Description
Environment
Delta-rs version: 0.25
Binding: Rust
Environment:
- Cloud provider: Local FS / Any
- OS: MacOS
- Other: _
Bug
What happened:
Running VACUUM
deleted files that were still referenced by some versions present in logs.
When file retention < log retention. e.g.
LogRetentionDuration = "interval 10 seconds"
DeletedFileRetentionDuration = "interval 5 seconds"
So after 5 secs files are getting deleted but the version .json
file still exists under _delta_log
so it returns that as earliest version. And when we try to load, it fails as files are deleted!
What you expected to happen:
Either get latest version should have returned latest valid version or CDF should skip the versions for which files are deleted instead of failing to load.
How to reproduce it:
PoC code
use deltalake::{
arrow::datatypes::{DataType, Field, Schema, TimeUnit},
datafusion::prelude::SessionContext,
delta_datafusion::DeltaCdfTableProvider,
operations::optimize::OptimizeType,
writer::utils::record_batch_from_message,
DeltaOps,
};
use tokio::time::sleep;
use std::{sync::Arc, time::Duration};
#[tokio::main(flavor = "current_thread")]
async fn main() -> Result<(), deltalake::errors::DeltaTableError> {
let v = serde_json::json!({
"timestamp": 1743414195553000_i64,
});
let dest_schema = Arc::new(Schema::new(vec![Field::new(
"timestamp",
DataType::Timestamp(TimeUnit::Microsecond, Some("UTC".into())),
false,
)]));
let batch = record_batch_from_message(dest_schema, &[v]).unwrap();
// let ops = DeltaOps::new_in_memory();
let ops = DeltaOps::try_from_uri("./mylake").await.unwrap();
let mut table = ops
.create()
.with_column(
"timestamp",
deltalake::kernel::DataType::TIMESTAMP,
true,
None,
)
.with_configuration_property(deltalake::TableProperty::EnableChangeDataFeed, Some("true"))
.with_configuration_property(deltalake::TableProperty::MinReaderVersion, Some("3"))
.with_configuration_property(deltalake::TableProperty::MinWriterVersion, Some("7"))

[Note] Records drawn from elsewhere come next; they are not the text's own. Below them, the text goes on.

(** * Bandit command line front end: option resolution and run orchestration

    A shallow embedding of [bandit/cli/main.py].  Python values that flow
    through the option bag are modelled by the dynamic type [pyval]; the
    effects of [main] (logging, environment writes, calls into the scan
    manager, [sys.exit] and raised exceptions) are modelled by a small
    writer/exception monad [M] that records a trace of events. *)

From Stdlib Require Import ZArith Ascii String List Lia.
From stdpp Require Import base option list gmap strings pretty.
Import ListNotations.
Local Open Scope string_scope.
Local Open Scope list_scope.
Local Open Scope Z_scope.

(** ** Python values *)

(** The values an argparse namespace entry, a parser default or an ini
    entry can hold in this program. [PFile] stands for an open file
    object such as [sys.stdout]; it is identified by its name. *)
Inductive pyval : Type :=
| PNone
| PBool (b : bool)
| PInt (n : Z)
| PStr (s : string)
| PList (l : list string)
| PFile (name : string).

Definition int_of_bool (b : bool) : Z := if b then 1 else 0.

(** Python truth value testing ([if v:]). *)
Definition truthy (v : pyval) : bool :=
  match v with
  | PNone => false
  | PBool b => b
  | PInt n => negb (n =? 0)
  | PStr s => negb (bool_decide (s = ""))
  | PList l => negb (bool_decide (l = []))
  | PFile _ => true
  end.

(** Python [==]: [bool] is a subtype of [int], values of unrelated types
    are unequal. *)
Definition py_eq (a b : pyval) : bool :=
  match a, b with
  | PNone, PNone => true
  | PBool x, PBool y => bool_decide (x = y)
  | PBool x, PInt n => int_of_bool x =? n
  | PInt n, PBool y => n =? int_of_bool y
  | PInt n, PInt m => n =? m
  | PStr s, PStr t => bool_decide (s = t)
  | PList l, PList k => bool_decide (l = k)
  | PFile f, PFile g => bool_decide (f = g)
  | _, _ => false
  end.

(** [v is None] *)
Definition is_none (v : pyval) : bool :=
  match v with PNone => true | _ => false end.

(** [a or b] *)
Definition py_or (a b : pyval) : pyval := if truthy a then a else b.

(** ** Strings *)

Definition comma : ascii := ","%char.
Definition nl : string := String "010"%char "".
Definition tab : string := String "009"%char "".

(** [s.split(sep)] for a one-character separator: never returns the empty
    list, [""] splits to [[""]]. *)
Fixpoint split_on (sep : ascii) (s : string) : list string :=
  match s with
  | EmptyString => [""]
  | String c s' =>
      if Ascii.eqb c sep then "" :: split_on sep s'
      else match split_on sep s' with
           | [] => [String c ""]
           | w :: ws => String c w :: ws
           end
  end.

(** [sep.join(l)] *)
Fixpoint join (sep : string) (l : list string) : string :=
  match l with
  | [] => ""
  | [x] => x
  | x :: rest => x +:+ sep +:+ join sep rest
  end.

Definition starts_with_slash (s : string) : bool :=
  match s with String "/"%char _ => true | _ => false end.

Fixpoint ends_with_slash (s : string) : bool :=
  match s with
  | EmptyString => false
  | String c EmptyString => Ascii.eqb c "/"%char
  | String _ s' => ends_with_slash s'
  end.

(** [os.path.join(a, b)] on POSIX. *)
Definition os_path_join (a b : string) : string :=
  if starts_with_slash b then b
  else if bool_decide (a = "") || ends_with_slash a then a +:+ b
  else a +:+ "/" +:+ b.

(** ** Profiles and the persistent configuration *)

(** [{"include": set, "exclude": set}] *)
Record Profile : Type := { include : gset string; exclude : gset string }.

(** The answers of [BanditConfig.get_option] that [main] asks for; [None]
    is an option the configuration does not define. *)
Record BanditConfig : Type := {
  cfg_tests : option (list string);
  cfg_skips : option (list string);
  cfg_profiles : option (gmap string Profile);
  cfg_log_format : option string
}.

(** ** Exceptions, events and the orchestration monad *)

Inductive exn : Type :=
| ConfigError (msg : string)
| ProfileNotFound (config_path profile_name : pyval)
| ValueError (msg : string)
| TypeError
| IndexError
| AttributeError
| UnsupportedOperation.

Inductive loglevel : Type := DEBUG | INFO | WARNING | ERROR.

(** What a logging call is given besides its format string. *)
Inductive logarg : Type :=
| AVal (v : pyval)
| AProfile (p : Profile)
| AExn (e : exn)
| AOpaque (name : string).

(** Everything [main] does that is visible outside of it. [Log] is a
    logging call with a format string, [LogObj] one whose message is an
    object. *)
Inductive event : Type :=
| Log (lvl : loglevel) (fmt : string) (args : list logarg)
| LogObj (lvl : loglevel) (obj : logarg)
| InitLogger (lvl : loglevel) (log_format : option string)
| SetEnv (name value : string)
| PrintUsage
| ParserError (msg : string)
| CreateManager (agg_type debug : pyval) (profile : Profile)
    (verbose quiet ignore_nosec : pyval)
| PopulateBaseline (data : string)
| DiscoverFiles (targets recursive excluded_paths : pyval)
| RunTests
| OutputResults (context_lines : pyval) (sev_level conf_level : string)
    (output_file output_format msg_template : pyval).

(** How a computation ends: normally, by [sys.exit(code)], or by an
    exception that is still propagating. *)
Inductive result (A : Type) : Type :=
| Ret (a : A)
| Exit (code : Z)
| Raise (e : exn).
Arguments Ret {A} a.
Arguments Exit {A} code.
Arguments Raise {A} e.

Definition M (A : Type) : Type := (list event * result A)%type.

Definition trace {A} (m : M A) : list event := fst m.
Definition outcome {A} (m : M A) : result A := snd m.

#[global] Instance M_ret : MRet M := fun A a => ([], Ret a).
#[global] Instance M_bind : MBind M := fun A B f m =>
  match m with
  | (t, Ret a) => let '(t', r) := f a in (t ++ t', r)
  | (t, Exit c) => (t, Exit c)
  | (t, Raise e) => (t, Raise e)
  end.

Definition emit (e : event) : M unit := ([e], Ret tt).
Definition sys_exit {A} (code : Z) : M A := ([], Exit code).
Definition raise {A} (e : exn) : M A := ([], Raise e).

(** [try: body except (utils.ProfileNotFound, ValueError) as e: handler e] *)
Definition try_profile_errors {A} (body : M A) (handler : exn -> M A) : M A :=
  match body with
  | (t, Raise (ProfileNotFound p n)) =>
      let '(t', r) := handler (ProfileNotFound p n) in (t ++ t', r)
  | (t, Raise (ValueError msg)) =>
      let '(t', r) := handler (ValueError msg) in (t ++ t', r)
  | _ => body
  end.

(** ** The option-source resolver *)

Definition _log_option_source (default_val arg_val ini_val : pyval)
    (option_name : string) : M pyval :=
  if is_none default_val then
    if truthy arg_val then
      emit (Log INFO "Using command line arg for %s" [AVal (PStr option_name)]);;
      mret arg_val
    else if truthy ini_val then
      emit (Log INFO "Using ini file for %s" [AVal (PStr option_name)]);;
      mret ini_val
    else mret PNone
  else if py_eq default_val arg_val then
    mret (if truthy ini_val then ini_val else arg_val)
  else mret arg_val.

(** ** Level selectors *)

(** Modelled from the spec: [constants.RANKING], the shared four-tier
    ranking scale UNDEFINED < LOW < MEDIUM < HIGH. *)
Definition RANKING : list string := ["UNDEFINED"; "LOW"; "MEDIUM"; "HIGH"].

(** Python list subscription [l[i]]: negative indices count from the end,
    anything outside [-len, len) raises IndexError. *)
Definition py_index {A} (l : list A) (i : Z) : M A :=
  let len := Z.of_nat (length l) in
  let pos := if i <? 0 then len + i else i in
  if (0 <=? pos) && (pos <? len) then
    match l !! Z.to_nat pos with
    | Some x => mret x
    | None => raise IndexError
    end
  else raise IndexError.

(** [constants.RANKING[level - 1]] *)
Definition ranking_level (level : pyval) : M string :=
  match level with
  | PInt n => py_index RANKING (n - 1)
  | PBool b => py_index RANKING (int_of_bool b - 1)
  | _ => raise TypeError
  end.

(** The integer a value stands for in arithmetic and as a subscript: an
    int, or a bool (a subclass of int); nothing else is one. *)
Definition py_int_value (v : pyval) : option Z :=
  match v with
  | PInt n => Some n
  | PBool b => Some (int_of_bool b)
  | _ => None
  end.
Ltac same_run :=
  rewrite ?disconnect_spec; cbn [app]; rewrite ?app_nil_r; cbn [app];
  reflexivity.

(** Run with nothing in between, the parts of [connect] make up the
    method. *)
Lemma connect_uninterrupted_eq (env : Browser) (s : LiveClient) :
  connect_uninterrupted env s = connect env s.
Proof.
  unfold connect_uninterrupted, connect, connect_begin.
  destruct (has_API_KEY env); cbn [negb]; [|reflexivity].
  unfold connect_body, connect_settle, connect_resume, connect_segment,
    connect_from_514, connect_from_515, connect_from_517, connect_catch,
    note_resumed_input, note_resumed_output.
  unfold try_catch, bind, emit, modify, lift, get, ret.
  destruct (getUserMedia env) as [stream|e];
    [|same_run].
  destruct (newAudioContext env 16000) as [ictx|e];
    [|same_run].
  destruct (newAudioContext env 24000) as [octx|e];
    [|same_run].
  cbn [inputAudioContext outputAudioContext set_mediaStream
         set_inputAudioContext set_outputAudioContext].
  destruct (ctx_state ictx) eqn:Ei;
    try (destruct (resume env ictx) as [[]|e];
         [|same_run]);
    cbn [inputAudioContext outputAudioContext set_mediaStream
           set_inputAudioContext set_outputAudioContext ctx_state resumed];
    (destruct (ctx_state octx) eqn:Eo;
     try (destruct (resume env octx) as [[]|e];
          [|same_run]);
     cbn [inputAudioContext outputAudioContext set_mediaStream
            set_inputAudioContext set_outputAudioContext set_inputNode
            set_outputNode ctx_state resumed language];
     (destruct (liveConnect env) as [sess|e];
      [same_run | same_run])).
Qed.


Ltac throws := left; eexists; reflexivity.
Ltac awaits := right; eexists; split; [reflexivity | cbn; lia].

Lemma same_link_trans (a b c : LiveClient) :
  same_link a b -> same_link b c -> same_link a c.
Proof.
  unfold same_link. intros (H1 & H2 & H3 & H4) (K1 & K2 & K3 & K4).
  repeat split; congruence.
Qed.

(** The rest of a part, run after fields outside the link have changed. *)
Lemma advances_from (k k' : nat) (s s1 s2 : LiveClient) (t t2 : list Event)
      (r : Result (option Await)) :
  (k <= k')%nat ->
  same_link s s1 ->
  advances k s1 (s2, t2, r) ->
  advances k' s (s2, t, r).
Proof.
  intros Hk Hl [Hl1 Hr]. cbn in Hl1, Hr. split.
  - exact (same_link_trans _ _ _ Hl Hl1).
  - destruct Hr as [He|(w & Hw & Hle)]; [left; exact He|].
    right. exists w. split; [exact Hw | lia].
Qed.

Lemma connect_from_517_advances (s : LiveClient) :
  advances 1 s (connect_from_517 s).
Proof.
  unfold advances, same_link, connect_from_517, bind, get, modify, emit, lift, ret.
  destruct (inputAudioContext s) as [ictx|]; cbn;
    [|split; [repeat split | throws]].
  destruct (outputAudioContext s) as [octx|]; cbn;
    (split; [repeat split |]); [awaits | throws].
Qed.

Lemma connect_from_515_eq (s : LiveClient) :
  connect_from_515 s =
  match outputAudioContext s with
  | None => (s, [], Throw TypeError)
  | Some octx =>
      match ctx_state octx with
      | suspended =>
          (s, [ContextResume octx], Ok (Some (AwaitResumeOutput octx)))
      | _ => connect_from_517 s
      end
  end.
Proof.
  unfold connect_from_515, bind, get, emit, lift, ret.
  destruct (outputAudioContext s) as [octx|]; [|reflexivity].
  destruct (ctx_state octx); try reflexivity;
    destruct (connect_from_517 s) as [[s2 t2] r]; reflexivity.
Qed.

Lemma connect_from_514_eq (s : LiveClient) :
  connect_from_514 s =
  match inputAudioContext s with
  | None => (s, [], Throw TypeError)
  | Some ictx =>
      match ctx_state ictx with
      | suspended =>
          (s, [ContextResume ictx], Ok (Some (AwaitResumeInput ictx)))
      | _ => connect_from_515 s
      end
  end.
Proof.
  unfold connect_from_514, bind, get, emit, lift, ret.
  destruct (inputAudioContext s) as [ictx|]; [|reflexivity].
  destruct (ctx_state ictx); try reflexivity;
    destruct (connect_from_515 s) as [[s2 t2] r]; reflexivity.
Qed.

Lemma connect_from_515_advances (s : LiveClient) :
  advances 2 s (connect_from_515 s).
Proof.
  pose proof (connect_from_517_advances s) as H.
  rewrite connect_from_515_eq.
  destruct (outputAudioContext s) as [octx|];
    [|split; [repeat split | throws]].
  destruct (connect_from_517 s) as [[s2 t2] r].
  destruct (ctx_state octx);
    try (apply (advances_from 1 2 s s s2 t2 t2 r); [lia | repeat split | exact H]).
  split; [repeat split | awaits].
Qed.

Lemma connect_from_514_advances (s : LiveClient) :
  advances 3 s (connect_from_514 s).
Proof.
  pose proof (connect_from_515_advances s) as H.
  rewrite connect_from_514_eq.
  destruct (inputAudioContext s) as [ictx|];
    [|split; [repeat split | throws]].
  destruct (connect_from_515 s) as [[s2 t2] r].
  destruct (ctx_state ictx);
    try (apply (advances_from 2 3 s s s2 t2 t2 r); [lia | repeat split | exact H]).
  split; [repeat split | awaits].
Qed.

(** A part of [connect] either throws or reaches a later await, leaving
    the link alone, or it is the last one and connects the client. *)
Lemma connect_segment_cases (env : Browser) (w : Await) (s : LiveClient) :
  let r := connect_segment env w s in
  advances (awaits_left w - 1) s r \/
  (result_of r = Ok None /\
   isConnected (state_of r) = true /\ session (state_of r) <> None /\
   source (state_of r) = source s /\
   scriptProcessor (state_of r) = scriptProcessor s).
Proof.
  destruct w as [|ctx|ctx|]; cbn [connect_segment awaits_left Nat.sub].
  - left. unfold bind, lift, modify, emit.
    destruct (getUserMedia env) as [stream|e];
      [|split; [repeat split | throws]].
    destruct (newAudioContext env 16000) as [ictx|e];
      [|split; [repeat split | throws]].
    destruct (newAudioContext env 24000) as [octx|e];
      [|split; [repeat split | throws]].
    set (s1 := set_outputAudioContext _ _).
    pose proof (connect_from_514_advances s1) as H.
    destruct (connect_from_514 s1) as [[s2 t2] r]. cbn.
    apply (advances_from 3 3 s s1 s2 _ t2 r); [lia | repeat split | exact H].
  - left. unfold bind, lift, modify.
    destruct (resume env ctx) as [[]|e]; [|split; [repeat split | throws]].
    pose proof (connect_from_515_advances (note_resumed_input ctx s)) as H.
    destruct (connect_from_515 (note_resumed_input ctx s)) as [[s2 t2] r]. cbn.
    apply (advances_from 2 2 s (note_resumed_input ctx s) s2 _ t2 r);
      [lia | | exact H].
    unfold note_resumed_input. destruct (inputAudioContext s); repeat split.
  - left. unfold bind, lift, modify.
    destruct (resume env ctx) as [[]|e]; [|split; [repeat split | throws]].
    pose proof (connect_from_517_advances (note_resumed_output ctx s)) as H.
    destruct (connect_from_517 (note_resumed_output ctx s)) as [[s2 t2] r]. cbn.
    apply (advances_from 1 1 s (note_resumed_output ctx s) s2 _ t2 r);
      [lia | | exact H].
    unfold note_resumed_output. destruct (outputAudioContext s); repeat split.
  - unfold bind, lift, modify, emit, ret.
    destruct (liveConnect env) as [sess|e].
    + right. cbn. repeat split. discriminate.
    + left. split; [repeat split | throws].
Qed.

Lemma connect_resume_cases (env : Browser) (w : Await) (s : LiveClient) :
  let r := connect_resume env w s in
  (exists s1, state_of r = released s1 /\ result_of r = Ok None) \/
  (same_link s (state_of r) /\
   exists w', result_of r = Ok (Some w') /\ (awaits_left w' < awaits_left w)%nat) \/
  (result_of r = Ok None /\
   isConnected (state_of r) = true /\ session (state_of r) <> None /\
   source (state_of r) = source s /\
   scriptProcessor (state_of r) = scriptProcessor s).
Proof.
  cbn zeta. unfold connect_resume, try_catch.
  pose proof (connect_segment_cases env w s) as H. cbn zeta in H.
  unfold advances in H.
  destruct (connect_segment env w s) as [[s1 t1] r1].
  cbn [state_of result_of fst snd] in H.
  destruct H as [[Hl [(e & He)|(w' & Hw & Hk)]]|H].
  - subst r1. left. exists s1.
    unfold connect_catch, bind, emit, ret. rewrite disconnect_spec.
    split; reflexivity.
  - subst r1. right. left. split; [exact Hl|]. exists w'. split; [reflexivity|].
    destruct w; cbn in *; lia.
  - destruct H as (Hr & H). subst r1. right. right. split; [reflexivity | exact H].
Qed.
(** lc_kmac256_drng_fke_init_ctx: return code, state, KMAC context and
    the writes performed. *)
Definition lc_kmac256_drng_fke_init_ctx (state : lc_kmac256_drng_state)
    (addtl_input : list Z)
    : Z * lc_kmac256_drng_state * lc_kmac_ctx * list event :=
  let '(ret, kmac_ctx) :=
    lc_kmac_init (ztake LC_KMAC256_DRNG_KEYSIZE (key state))
      (bytes_of_string LC_KMAC_DRNG_CTX_CUSTOMIZATION_STRING) in
  if negb (ret =? 0) then (ret, state, kmac_ctx, [])
  else
    let kmac_ctx := lc_kmac256_drng_encode kmac_ctx 2 addtl_input in
    let '(kmac_ctx, k) := lc_kmac_final_xof kmac_ctx LC_KMAC256_DRNG_KEYSIZE in
    (0, mk_state (initially_seeded state) (store (key state) k), kmac_ctx,
     [StoreKey k]).

(** Result of a generate call: return code, state, bytes put into [out]
    and the writes in program order. *)
Definition gen_result : Type :=
  Z * lc_kmac256_drng_state * list Z * list event.

(** The loop [while (outlen) { ... }] of lc_kmac256_drng_generate;
    [None] when the iteration budget is used up. *)
Fixpoint generate_loop (fuel : nat) (state : lc_kmac256_drng_state)
    (addtl_input : list Z) (outlen : Z) (out : list Z) (tr : list event)
    : option gen_result :=
  if outlen =? 0 then Some (0, state, out, tr)
  else
    match fuel with
    | O => None
    | S fuel =>
      let todo := min_size outlen
                    (LC_KMAC256_DRNG_MAX_CHUNK - LC_KMAC256_DRNG_KEYSIZE) in
      let '(ret, state, kmac_ctx, ev) :=
        lc_kmac256_drng_fke_init_ctx state addtl_input in
      if negb (ret =? 0) then Some (ret, state, out, tr ++ ev)
      else
        let '(_, bytes) := lc_kmac_final_xof kmac_ctx todo in
        generate_loop fuel state addtl_input (outlen - todo)
          (out ++ bytes) (tr ++ ev ++ [Release bytes])
    end.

.with_configuration_property(
deltalake::TableProperty::LogRetentionDuration,
Some("interval 10 seconds"),
)
.with_configuration_property(
deltalake::TableProperty::DeletedFileRetentionDuration,
Some("interval 5 seconds"),
)
.with_configuration_property(deltalake::TableProperty::CheckpointInterval, Some("5"))
.with_table_name("my_table")
.await?;
table.load().await.unwrap();
// write some data
for _ in 0..2 {
table = DeltaOps(table.clone())
.write(vec![batch.clone()])
.await
.unwrap();
}
table.load().await.unwrap();
let (table, metrics) = DeltaOps(table)
.optimize()
.with_type(OptimizeType::Compact)
.await?;
println!("OPTIMIZE: {:?}", metrics);
println!("---x---");
// waiting > 5 secs so DeletedFileRetentionDuration is elapsed
sleep(Duration::from_millis(5500)).await;
let (mut table, metrics) = DeltaOps(table).vacuum().with_dry_run(false).await?;
println!("VACCUM: {:?}", metrics);
println!("---x---");
// even though _data files_ were delted, the logs ( .json files ) still exists
// so get_earliest_version returns 0
let earliest_version = table.get_earliest_version().await.unwrap();
println!(">> earliest_version: {earliest_version}");
assert_eq!(0, earliest_version);
let cdf = DeltaOps(table.clone())
.load_cdf()
.with_starting_version(earliest_version);
let provider = Arc::new(DeltaCdfTableProvider::try_new(cdf).unwrap());
let df = SessionContext::new().read_table(provider).unwrap();
// we fail here because it tries to read files it found in 0000000.json
// but those were optimized and vacuumed above
// hence it fails
if let Err(e) = df.show().await {
println!("[!] ERROR: Failed to read: {e}")
};
println!("---x---");
// wait 10 secs so that LogRetentionDuration is elapsed
sleep(Duration::from_secs(10)).await;
// writing data so that logs cleanup will be trigerred
table = DeltaOps(table.clone())
.write(vec![batch.clone()])
.await
.unwrap();
let earliest_version = table.get_earliest_version().await.unwrap();
// earliest_version won't be 0 now cuz LogRetentionDuration has elapsed
// and we have created checkpoints of later version
// so older log files were cleaned-up
assert_ne!(0, earliest_version);
println!(">> earliest_version after LogRetentionDuration elapsed: {earliest_version}");
let cdf = DeltaOps(table.clone())
.load_cdf()
.with_starting_version(earliest_version);
let provider = Arc::new(DeltaCdfTableProvider::try_new(cdf).unwrap());
let df = SessionContext::new().read_table(provider).unwrap();
// this suceeds because now the logs files of older versions
// are also deleted.
assert!(df.show().await.is_ok());
Ok(())
}
More details:
Seeing latest version even when files are deleted seems as per specs ( due to both being controlled by different retention duration ), deleting files which are still referenced by some valid version doesn't seem ideal.
Please feel free to comment and LMK, thanks :)